Asia is world's cradle for new strains of flu
- From: Florida <demeter547opine@xxxxxxxxx>
- Date: Wed, 16 Apr 2008 13:23:51 -0700 (PDT)
http://news.yahoo.com/s/ap/20080416/ap_on_he_me/migrating_flu
Asia is world's cradle for new strains of flu
By LAURAN NEERGAARD, AP Medical Writer
1 minute ago
WASHINGTON - Scientists have pinpointed the cradle-to-grave path that
flu takes as it sweeps the globe every year — starting with the birth
of new strains in Asia and ending when the virus burns out in South
America.
In between, influenza catches a ride to North America and Europe about
six to nine months after a new strain emerges in Asia, a pattern that
promises to help health authorities better prepare each winter's flu
vaccine.
Already, monitoring is being beefed up in parts of East and Southeast
Asia "as fast as we can" in hopes of more accurately spotting strains
poised to jump continents, said Dr. Michael Shaw, a flu specialist
with the U.S. Centers for Disease Control and Prevention.

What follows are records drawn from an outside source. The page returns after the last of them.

(** X9. [authenticate_user] returns a user exactly when that user is the
    record stored under the submitted email and the hasher accepts the
    submitted password against its stored hash; the user it returns
    always carries the submitted email. *)
Theorem authenticate_user_sound
    {P : Passlib} (db : Db) (e password : string) (u : User) :
  (outcome (authenticate_user db e password) = Ok (Some u) <->
   get_user_by_email db e = Some u
   /\ pwd_context_verify password (hashed_password u) = Ok true)
  /\ (outcome (authenticate_user db e password) = Ok (Some u) ->
      email u = e /\ In u db).
Proof.
  assert (Hiff : outcome (authenticate_user db e password) = Ok (Some u) <->
                 get_user_by_email db e = Some u
                 /\ pwd_context_verify password (hashed_password u) = Ok true).
  { pose proof (authenticate_user_cases db e password) as Hc.
    destruct (get_user_by_email db e) as [u'|] eqn:Hu; rewrite Hc;
      unfold outcome; simpl.
    - split.
      + destruct (pwd_context_verify password (hashed_password u'))
          as [[|]|x] eqn:Hv; intros H; try discriminate H.
        injection H as <-. auto.
      + intros [[= <-] Hv]. rewrite Hv. reflexivity.
    - split; [discriminate | intros [H _]; discriminate H]. }
  split; [exact Hiff|].
  intros H. apply Hiff in H as [Hu _]. split.
  - eapply get_user_by_email_sound, Hu.
  - eapply get_user_by_email_in, Hu.
Qed.

Lemma authenticate_user_sound_witness :
  email {| id := 1; email := "a@x.com";
           hashed_password := sample_hash; is_active := true |} = "a@x.com"
  /\ In {| id := 1; email := "a@x.com";
           hashed_password := sample_hash; is_active := true |} sample_db.
Proof.
  refine (proj2 (authenticate_user_sound (P := Ref.passlib) sample_db
                   "a@x.com" "SecurePass" _) _).
  vm_compute. reflexivity.
Defined.

Lemma login_user_ok_iff
    {J : Jose} {P : Passlib} (settings : Settings) (db : Db)
    (now_a now_r : datetime) (e password : string) (tok : Token) :
  outcome (login_user settings db now_a now_r e password) = Ok tok <->
  exists u,
    get_user_by_email db e = Some u
    /\ pwd_context_verify password (hashed_password u) = Ok true
    /\ is_active u = true
    /\ tok = {| access_token := create_access_token settings now_a (id u);
                refresh_token := create_refresh_token settings now_r (id u);
                token_type_field := "bearer" |}.
Proof.
  split.
  - intros H.
    destruct (get_user_by_email db e) as [u|] eqn:Hu.
    + destruct (pwd_context_verify password (hashed_password u))
        as [[|]|x] eqn:Hv.
      * rewrite (login_user_verified settings db _ _ _ _ _ Hu Hv) in H.
        unfold outcome in H. simpl in H.
        destruct (is_active u) eqn:Ha; [|discriminate H].
        injection H as <-. exists u. auto.
      * rewrite (login_user_wrong_password settings db _ _ _ _ _ Hu Hv) in H.
        discriminate H.
      * rewrite (login_user_raises settings db _ _ _ _ _ _ Hu Hv) in H.
        discriminate H.
    + rewrite (login_user_absent settings db _ _ _ _ Hu) in H. discriminate H.
  - intros (u & Hu & Hv & Ha & ->).
    rewrite (login_user_verified settings db _ _ _ _ _ Hu Hv), Ha. reflexivity.
Qed.



(** X11. The two tokens of a login response are never the same string,
    whatever the configured lifetimes and the clock. *)
Theorem login_tokens_differ
    {J : Jose} {P : Passlib} (settings : Settings) (HJ : jose_contract J)
    (db : Db) (now_a now_r : datetime) (e password : string) (tok : Token)
    (Hok : outcome (login_user settings db now_a now_r e password) = Ok tok) :
  access_token tok <> refresh_token tok.
Proof.
  apply login_user_ok_iff in Hok as (u & _ & _ & _ & ->). simpl.
  change (mint settings Access now_a (id u) <> mint settings Refresh now_r (id u)).
  intros H. apply (mint_inj HJ) in H as [Hk _]. discriminate Hk.
Qed.

Lemma login_tokens_differ_witness :
  create_access_token (J := Ref.jose) default_settings 0 1 <>
  create_refresh_token (J := Ref.jose) default_settings 0 1.
Proof.
  refine (login_tokens_differ (J := Ref.jose) (P := Ref.passlib)
            default_settings RefFacts.jose_ok sample_db 0 0
            "a@x.com" "SecurePass"
            (mkToken (create_access_token (J := Ref.jose) default_settings 0 1)
                     (create_refresh_token (J := Ref.jose) default_settings 0 1))
            _).
  vm_compute. reflexivity.
Defined.

(** ** Using the tokens *)

Section SessionFacts.

Context {J : Jose} {Py : Pydantic}.
Variable settings : Settings.
Hypothesis HJ : jose_contract J.

Lemma decode_token_mint_live k t now s :
  now <= t + TTL settings k ->
  decode_token settings (mint settings k t s) k now =
  Ok {| sub := str_of_int s;
        exp := int_timestamp (t + TTL settings k);
        iat := int_timestamp t;
        type := k |}.
Proof.
  intros H. rewrite (decode_token_mint settings HJ).
  apply timegm_le_int_timestamp in H.
  destruct (Z.ltb_spec (int_timestamp (t + TTL settings k)) (timegm_utc now));
    [lia|].
  rewrite token_type_eqb_refl. reflexivity.
Qed.

Lemma get_current_user_minted db t now s u :
  now <= t + TTL settings Access ->
  get_user_by_id db s = Some u ->
  get_current_user settings db now (create_access_token settings t s) = Ok u.
Proof.
  intros Hlive Hu.
  change (create_access_token settings t s) with (mint settings Access t s).
  rewrite (get_current_user_decoded settings db _ _ _
             (decode_token_mint_live Access t now s Hlive)).
  simpl. rewrite int_of_str_str_of_int, Hu. reflexivity.
Qed.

Now, "we know the part of the world to look in, and the probable time
of the year to look," he said.
The good news: Once they leave Asia, new flu strains don't seem to get
more dangerous as they migrate from continent to continent, an
international research team reports in Friday's edition of the journal
Science.
"Once the viruses leave that region, they're really on a pathway to an
evolutionary graveyard," Derek Smith of Britain's University of
Cambridge, who helped lead the team, said in an interview.
Influenza evolves so quickly that slightly different strains circulate
each year. Specialists have long suspected that China was the world's
main incubator, and used outbreaks in Asia to guide the following
year's vaccine recipe.
But the new work shows flu's annual evolution is far trickier than
previously thought.
Every year, a World Health Organization network painstakingly collects
nose or throat swabs of flu patients in over 80 countries, to identify
circulating strains. The researchers studied 13,000 samples of the
most common type of flu — the H3N2 version of Type A influenza —
collected since 2002. They tracked changes in a protein on the virus'
coat, called hemagglutinin, that are small but enough to let flu evade
the immune system and sicken people — in other words, new strains.
The first surprise: Flu may be a winter problem in much of the world,
but H3N2 virus is constantly circulating somewhere in East and
Southeast Asia.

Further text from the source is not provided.